In the past few weeks, more than 140 children have died in Muzaffarpur, a district in Bihar due to the outbreak of a disease called Acute Encephalitis Syndrome. Many have attributed the deaths to consumption of litchis. But is that the sole reason? Our contributor Manish Shandilya brings us this ground report from Muzzafarpur.
What is Encephalitis? It is a disease wherein the inflammation of the brain takes place mostly in the case of children and people with weak immune system. It is also referred to as Acute Viral Encephalitis or Acute Encephalitis Syndrome (AES).
According to a report “Association of acute toxic encephalopathy with litchi consumption in an outbreak in Muzaffarpur, India, 2014: a case-control study” published in a medical journal, during the mid May and June, the cases of encephalitis peak in the Muzaffarpur district which is also one of the largest harvesting regions of litchi in the country. They also identified factors that make children susceptible to AES such as malnutrition, poor sanitation and lack of hygiene and clean drinking water.

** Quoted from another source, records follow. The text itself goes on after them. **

(* ===== verification/Tftp.v ===== *)
(** * The tftp card: files in blocks, served and fetched

    src/.../metal/net/tftp/__impl__.c.  The server's answer to one datagram
    and the client's step on one packet are functions of their own, composed
    with the sockets of Udp the way [pm_metal_net_tftp_poll] and
    [pm_metal_net_tftp_get] compose them.  As in Dns, [None] is an access
    outside a buffer and C strings are their bytes before the NUL. *)
From S2P Require Import Prelude Udp.

Module Tftp.

Definition FILE_DEFAULT := 4.
Definition NAME_MAX := 40.
Definition DATA_MAX := 512.
Definition FILE_BYTES := 2048.
Definition TFTP_WAIT_US := 3000000.
Definition TFTP_SPINS := 200000.

(** [data] is the whole allocated buffer, [len] the bytes of it in use. *)
Record file := File { used : bool; name : list Z; data : option (list Z); data_cap : Z; len : Z }.
Record xfer := Xfer { live : bool; fi : Z; addr : Z; port : Z; block : Z }.
Record tftp := St { s_arena : bool; s_file : option (list file); s_file_cap : Z; s_file_used : Z; s_xfer : xfer; s_fd : Z; s_cport : Z }.

Definition no_file : file := File false [] None 0 0.
Definition no_xfer : xfer := Xfer false 0 0 0 0.

(** The [for] loop of [name_eq] with [k] characters left to [NAME_MAX]. *)
Fixpoint name_eq_loop (k : nat) (a b : list Z) : bool :=
  match k, a, b with
  | S k', x :: a', y :: b' => (x =? y) && name_eq_loop k' a' b'
  | _, _, _ => bool_decide (a = []) && bool_decide (b = [])
  end.
Definition name_eq (a b : list Z) : bool := name_eq_loop (Z.to_nat NAME_MAX) a b.

Definition copy_name (nm : list Z) : list Z := take (Z.to_nat (NAME_MAX - 1)) nm.

Fixpoint first_free (i : nat) (fs : list file) : option nat :=
  match fs with
  | [] => None
  | f :: t => if used f then first_free (S i) t else Some i
  end.

(** The slots the loops over [s_file_cap] read: none after [deinit]; a NULL
    table with slots (a failed [init]) is undefined. *)
Definition files (s : tftp) : option (list file) :=
  match s_file s with Some fs => Some fs | None => if s_file_cap s =? 0 then Some [] else None end.

Definition set_files (s : tftp) (fs : list file) (n : Z) : tftp :=
  St (s_arena s) (Some fs) (zlen fs) n (s_xfer s) (s_fd s) (s_cport s).

(** [alloc n] is [pm_util_mem_alloc]: a buffer of [n] bytes or [None]; [grow]
    is [pm_util_limits_grow] on the table; [soft] the data knob. *)
Definition pm_metal_net_tftp_add (alloc : Z -> option (list Z)) (grow : option (list file) -> option (list file)) (soft : Z)
    (s : tftp) (nm d : option (list Z)) : option (tftp * Z) :=
  match nm, d with
  | Some (c :: n), Some b =>
      if zlen b =? 0 then Some (s, -1) else
      let dcap := if (soft =? 0) || (FILE_BYTES <? soft) then FILE_BYTES else soft in
      if dcap <? zlen b then Some (s, -1) else
      let put fs i (f : file) (fresh : bool) :=
        let nm' := copy_name (c :: n) in
        match (if fresh then alloc dcap else match data f with Some buf => Some buf | None => alloc dcap end) with
        | None => Some (set_files s (<[i := File (used f) nm' (if fresh then None else data f) (data_cap f) (len f)]> fs) (s_file_used s), -1)
        | Some buf =>
            buf' ← blit buf 0 b;
            Some (set_files s (<[i := File true nm' (Some buf') (if fresh then dcap else match data f with Some _ => data_cap f | None => dcap end) (zlen b)]> fs)
                    (u32 (s_file_used s + 1)), 0)
        end in
      fs0 ← files s;
      match first_free 0 fs0 with
      | Some i => f ← fs0 !! i; put fs0 i f false
      | None => match grow (s_file s) with
                | None => Some (s, -1)
                | Some fs => f ← fs !! (length fs - 1)%nat; put fs (length fs - 1)%nat f true
                end
      end
  | _, _ => Some (s, -1)
  end.

(** ** The server *)

Definition blocks_of (n : Z) : Z := n / DATA_MAX + 1.

(** The DATA packet of block [blk] of file [f]. *)
Definition send_block (f : file) (blk : Z) : option (list Z) :=
  let off := u32 (u32 (blk - 1) * DATA_MAX) in
  let dlen := if off <? len f then len f - off else 0 in
  let dlen := if DATA_MAX <? dlen then DATA_MAX else dlen in
  d ← (if dlen =? 0 then Some [] else slice (default [] (data f)) off dlen);
  Some ([0; 3; u8 (Z.shiftr blk 8); u8 blk] ++ d).

Definition send_error (code : Z) : list Z := [0; 5; 0; code; 0].

(** The file name in a request: up to a NUL, the end, or 39 bytes. *)
Fixpoint req_name (k : nat) (b : list Z) : list Z :=
  match k, b with
  | S k', c :: t => if c =? 0 then [] else c :: req_name k' t
  | _, _ => []
  end.

Fixpoint find_file (i : Z) (fs : list file) (nm : list Z) : option Z :=
  match fs with
  | [] => None
  | f :: t => if used f && name_eq (name f) nm then Some i else find_file (i + 1) t nm
  end.

Definition set_xfer (s : tftp) (x : xfer) : tftp :=
  St (s_arena s) (s_file s) (s_file_cap s) (s_file_used s) x (s_fd s) (s_cport s).

(** What [pm_metal_net_tftp_poll] does with the [n] bytes of [buf] it received
    from [src], [sport]: the new state and the datagram it sends there. *)
Definition tftp_serve (s : tftp) (buf : list Z) (n src sport : Z) : option (tftp * option (list Z)) :=
  if n <? 4 then Some (s, None) else
  b0 ← rd buf 0; b1 ← rd buf 1; b2 ← rd buf 2; b3 ← rd buf 3;
  if negb (b0 =? 0) then Some (s, None) else
  if b1 =? 4 then
    let acked := u16 (Z.lor (u16 (Z.shiftl b2 8)) b3) in
    let x := s_xfer s in
    if negb (live x) || negb (src =? addr x) || negb (sport =? port x) || negb (acked =? block x) then Some (s, None) else
    f ← rd (default [] (s_file s)) (fi x);
    if blocks_of (len f) <=? acked then Some (set_xfer s (Xfer false (fi x) (addr x) (port x) (block x)), None) else
    let blk := u16 (acked + 1) in
    out ← send_block f blk;
    Some (set_xfer s (Xfer (live x) (fi x) (addr x) (port x) blk), Some out)
  else if negb (b1 =? 1) then Some (s, None) else
    body ← slice buf 2 (n - 2);
    let nm := req_name (Z.to_nat (NAME_MAX - 1)) body in
    fs ← files s;
    match find_file 0 fs nm with
    | Some i =>
        f ← rd fs i;
        out ← send_block f 1;
        Some (set_xfer s (Xfer true i src sport 1), Some out)
    | None => Some (s, Some (send_error 1))
    end.

(** ** The client *)

Definition mk_request (nm : list Z) : list Z := [0; 1] ++ copy_name nm ++ [0; 111; 99; 116; 101; 116; 0].

(** The loop's variables: the bytes written to [out], the block awaited and
    the server's transfer port. *)
Record client := Client { c_got : list Z; c_block : Z; c_tid : Z }.
Inductive client_next := CFail | CSkip | CAck (c : client) (ack : list Z) | CDone (c : client) (ack : list Z).

(** One turn of the loop on a packet of [n] bytes from port [sport]; [cap] is
    the room the caller gave. *)
Definition tftp_accept (cap : Z) (c : client) (buf : list Z) (n sport : Z) : option client_next :=
  if n <? 4 then Some CFail else
  b0 ← rd buf 0; b1 ← rd buf 1; b2 ← rd buf 2; b3 ← rd buf 3;
  if negb (b0 =? 0) then Some CFail else
  if b1 =? 5 then Some CFail else
  if negb (b1 =? 3) || negb (u16 (Z.lor (u16 (Z.shiftl b2 8)) b3) =? c_block c) then Some CSkip else
  let tid := if c_block c =? 1 then sport else c_tid c in
  if negb (c_block c =? 1) && negb (sport =? c_tid c) then Some CSkip else
  let dlen := n - 4 in
  if cap <? zlen (c_got c) + dlen then Some CFail else
  d ← slice buf 4 dlen;
  let c' := Client (c_got c ++ d) (c_block c) tid in
  let ack := [0; 4; b2; b3] in
  if dlen <? DATA_MAX then Some (CDone c' ack) else Some (CAck (Client (c_got c') (u16 (c_block c + 1)) tid) ack).

Section net.
Context {N : Type} `{UdpOps N}.

Definition pm_metal_net_tftp_init (arena alloc : bool) (s : tftp) : tftp * Z :=
  if negb arena then (s, -1) else
  if negb alloc then (St true None FILE_DEFAULT 0 (s_xfer s) (s_fd s) (s_cport s), -1) else
  (St true (Some (repeat no_file (Z.to_nat FILE_DEFAULT))) FILE_DEFAULT 0 no_xfer (-1) (s_cport s), 0).

Definition pm_metal_net_tftp_deinit (s : tftp) (net : N) : tftp * N :=
  (St false None 0 0 (s_xfer s) (if 0 <=? s_fd s then -1 else s_fd s) (s_cport s), if 0 <=? s_fd s then ip_close net (s_fd s) else net).

Definition set_fd (s : tftp) (fd : Z) : tftp := St (s_arena s) (s_file s) (s_file_cap s) (s_file_used s) (s_xfer s) fd (s_cport s).
Definition set_cport (s : tftp) (p : Z) : tftp := St (s_arena s) (s_file s) (s_file_cap s) (s_file_used s) (s_xfer s) (s_fd s) p.

Definition pm_metal_net_tftp_listen (s : tftp) (net : N) (a p : Z) : tftp * N * Z :=
  if negb (s_arena s) then (s, net, -1) else
  if 0 <=? s_fd s then (s, net, 0) else
  let '(net, fd) := ip_socket net in
  if fd <? 0 then (set_fd s fd, net, -1) else
  let '(net, r) := ip_bind net fd a p in
  if negb (r =? 0) then (set_fd s (-1), ip_close net fd, -1) else (set_fd s fd, net, 0).

Definition pm_metal_net_tftp_poll (s : tftp) (net : N) : option (tftp * N) :=
  if s_fd s <? 0 then Some (s, net) else
  let '(net, n, d) := ip_recvfrom net (s_fd s) (DATA_MAX + 4) in
  '(s', out) ← tftp_serve s (d_bytes d) n (d_addr d) (d_port d);
  match out with
  | None => Some (s', net)
  | Some b => Some (s', (ip_sendto net (s_fd s) b (d_addr d) (d_port d)).1)
  end.

Fixpoint await_loop (fuel : nat) (s : tftp) (net : N) (fd cap t0 spins : Z) : option (tftp * N * Z * dgram) :=
  match fuel with
  | O => None
  | S f =>
      let '(net, n, d) := ip_recvfrom net fd cap in
      if negb (n =? 0) then Some (s, net, n, d) else
      let net := ip_pump net in
      '(s, net) ← (if 0 <=? s_fd s then pm_metal_net_tftp_poll s net else Some (s, net));
      let '(net, now) := mono_us net in
      if (TFTP_WAIT_US <? u64 (now - t0)) || (TFTP_SPINS <? spins + 1) then Some (s, net, -1, d)
      else await_loop f s net fd cap t0 (spins + 1)
  end.
Definition await_packet (s : tftp) (net : N) (fd cap : Z) : option (tftp * N * Z * dgram) :=
  let '(net, t0) := mono_us net in await_loop (Z.to_nat (TFTP_SPINS + 1)) s net fd cap t0 0.

(** The loop of [pm_metal_net_tftp_get], at most [fuel] packets long (the code
    has no limit: stray packets keep it going); [inl] is "still running". *)
Fixpoint get_loop (fuel : nat) (s : tftp) (net : N) (fd cap : Z) (c : client) : option (unit + (tftp * N * option (list Z))) :=
  match fuel with
  | O => Some (inl ())
  | S f =>
      '(s, net, n, d) ← await_packet s net fd (DATA_MAX + 4);
      r ← tftp_accept cap c (d_bytes d) n (d_port d);
      match r with
      | CFail => Some (inr (s, ip_close net fd, None))
      | CSkip => get_loop f s net fd cap c
      | CAck c' ack => get_loop f s (ip_sendto net fd ack (d_addr d) (c_tid c')).1 fd cap c'
      | CDone c' ack => Some (inr (s, ip_close (ip_sendto net fd ack (d_addr d) (c_tid c')).1 fd, Some (c_got c')))
      end
  end.

(** [cap] is [*out_len] on entry; the result is the bytes written to [out]. *)
Definition pm_metal_net_tftp_get (fuel : nat) (s : tftp) (net : N) (server port : Z) (nm : option (list Z)) (cap : Z)
    : option (unit + (tftp * N * option (list Z))) :=
  match nm with
  | Some n =>
      if negb (s_arena s) then Some (inr (s, net, None)) else
      let '(net, fd) := ip_socket net in
      let s := set_cport s (if s_cport s <? 49999 then u16 (s_cport s + 1) else 49700) in
      if fd <? 0 then Some (inr (s, net, None)) else
      let '(net, r) := ip_bind net fd 0 (s_cport s) in
      if negb (r =? 0) then Some (inr (s, ip_close net fd, None)) else
      let '(net, r) := ip_sendto net fd (mk_request n) server port in
      if r <? 0 then Some (inr (s, ip_close net fd, None)) else
      get_loop fuel s net fd cap (Client [] 1 port)
  | None => Some (inr (s, net, None))
  end.
End net.
End Tftp.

Therefore, often, the children belonging from the economically weaker section are vulnerable to encephalitis. Researchers contest that litchi along isn’t responsible for the syndrome to be triggered but malnutrition and poverty add to it. According to them, consuming unripe litchi fruits on an empty stomach triggered a biochemical process due to the presence of a toxin which blocks gluconeogenesis which leads to hypoglycemia in children which further compounds the issue. “It contains a toxin and if eaten by a malnourished child it leads to a sudden drop in glucose which affects the brain," Arun Shah, a paediatrician who has researched extensively on the issue, told The Suno India Show.
Add to this a failing health system with massive gaps in the number of doctors and infrastructure, AES is also a symptom of an ailing and neglected public health system. “There are only around 2,700 regular doctors working against a sanctioned strength of 11,393 in health services,” Dr Ranjit Kumar, general secretary of the Bihar Health Services Association told the Hindustan Times in January this year. “As per WHO recommendation, there should be one doctor per 1,000 of population. However, in Bihar, there was one doctor for a population of over 50,000.”